RRAGA, which encodes Ras-related GTP-binding protein A (RagA), is a key player in the mTORC1 pathway [1,2,3,4,5,6]. RagA initially senses cellular amino acids (e.g., leucine) and controls mTORC1's translocation to the lysosomal membrane, a process crucial for cell growth regulation in response to various environmental cues such as nutrients, growth factors, and energy/oxygen status [1,6]. The mTORC1 pathway, in which RRAGA is involved, has far-reaching implications for cell growth and metabolism [4]. Genetic models, like gene knockout models, are valuable for studying RRAGA's functions.
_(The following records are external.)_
(** * The intelligent-scissors engine of dwv (src/math/scissors.js)

    A shallow embedding of the live-wire segmentation engine: the field
    preprocessor ([computeGreyscale], [computeGradient], [computeLaplace],
    [computeGradX], [computeGradY], [computeSides]), the cost function and its
    trainer ([dist], [doTraining]) and the resumable search ([setPoint],
    [doWork]), followed by the properties of the specification.

    JavaScript numbers are kept behind the interface [JSNumber].  The code is
    embedded once, over any implementation of the interface, and it is run on
    the IEEE-754 binary64 instance ([float64]); what depends on the arithmetic
    is proved on that instance, from the specification of the binary64
    operations. *)

From Stdlib Require Import ZArith Lia Bool List.
From Stdlib Require Import Floats.
From stdpp Require Import base option list gmap strings.

Local Open Scope Z_scope.

(** ** JavaScript numbers *)

Class JSNumber (num : Type) : Type := {
  of_Z : Z -> num;                 (* an integer literal or an integer variable *)
  ratio : Z -> Z -> num;           (* the decimal literal n/d, e.g. 0.43 = 43/100 *)
  NaN : num;
  MAX_VALUE : num;                 (* Number.MAX_VALUE *)
  PI : num;                        (* Math.PI *)
  SQRT1_2 : num;                   (* Math.SQRT1_2 *)
  TINY : num;                      (* the literal 1e-100 *)
  nadd : num -> num -> num;
  nsub : num -> num -> num;
  nmul : num -> num -> num;
  ndiv : num -> num -> num;
  nopp : num -> num;               (* unary minus *)
  nsqrt : num -> num;              (* Math.sqrt *)
  nacos : num -> num;              (* Math.acos *)
  nmax : num -> num -> num;        (* Math.max *)
  nmin : num -> num -> num;        (* Math.min *)
  nround : num -> num;             (* Math.round *)
  nltb : num -> num -> bool;       (* a < b *)
  neqb : num -> num -> bool;       (* a === b *)
  to_index : num -> option Z       (* the array index a number denotes, if any *)
}.

Declare Scope js_scope.
Delimit Scope js_scope with js.
Infix "⊕" := nadd (at level 50, left associativity) : js_scope.
Infix "⊖" := nsub (at level 50, left associativity) : js_scope.
Infix "⊗" := nmul (at level 40, left associativity) : js_scope.
Infix "⊘" := ndiv (at level 40, left associativity) : js_scope.
Infix "<#" := nltb (at level 70, no associativity) : js_scope.
Infix "=#" := neqb (at level 70, no associativity) : js_scope.
Local Open Scope js_scope.

(** ** Exceptions and results *)

Inductive exn : Type :=
  | TypeError                      (* a property read or written on undefined/null *)
  | RangeError                     (* an invalid array length *)
  | Error (msg : string).          (* throw new Error(msg) *)

Inductive res (A : Type) : Type :=
  | Ok (a : A)
  | Throw (e : exn).
Arguments Ok {A} a.
Arguments Throw {A} e.

Global Instance res_ret : MRet res := fun A a => Ok a.
Global Instance res_bind : MBind res := fun A B k m =>
  match m with
  | Ok a => k a
  | Throw e => Throw e
  end.

(** [defined o]: the value of a property access whose base must be defined. *)
Definition defined {A} (o : option A) : res A :=
  match o with
  | Some a => Ok a
  | None => Throw TypeError
  end.

(** ** Loops *)

(** [for (i = lo; i < hi; i++) body], with a body that may throw. *)
Fixpoint for_loop {S} (n : nat) (i : Z) (body : Z -> S -> res S) (s : S) : res S :=
  match n with
  | O => Ok s
  | S n' => s' ← body i s; for_loop n' (i + 1) body s'
  end.

Definition for_range {S} (lo hi : Z) (body : Z -> S -> res S) (s : S) : res S :=
  for_loop (Z.to_nat (hi - lo)) lo body s.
A RRAGA knockout human iPSC line was generated using CRISPR/Cas9 technology, which may aid in developing new therapeutics for depression as RagA overexpression seems linked to depression onset [1]. In human lens epithelial cells, mutations in RRAGA associated with autosomal dominant cataracts disrupted mTORC1 signaling, including increased RRAGA relocation to lysosomes, up-regulated mTORC1 phosphorylation, down-regulated autophagy, and altered cell growth [5].

In summary, RRAGA is essential for the mTORC1-mediated amino acid sensing and cell growth regulation. Gene knockout models of RRAGA have provided insights into its role in conditions like depression and autosomal dominant cataracts, highlighting its potential as a therapeutic target in these disease areas.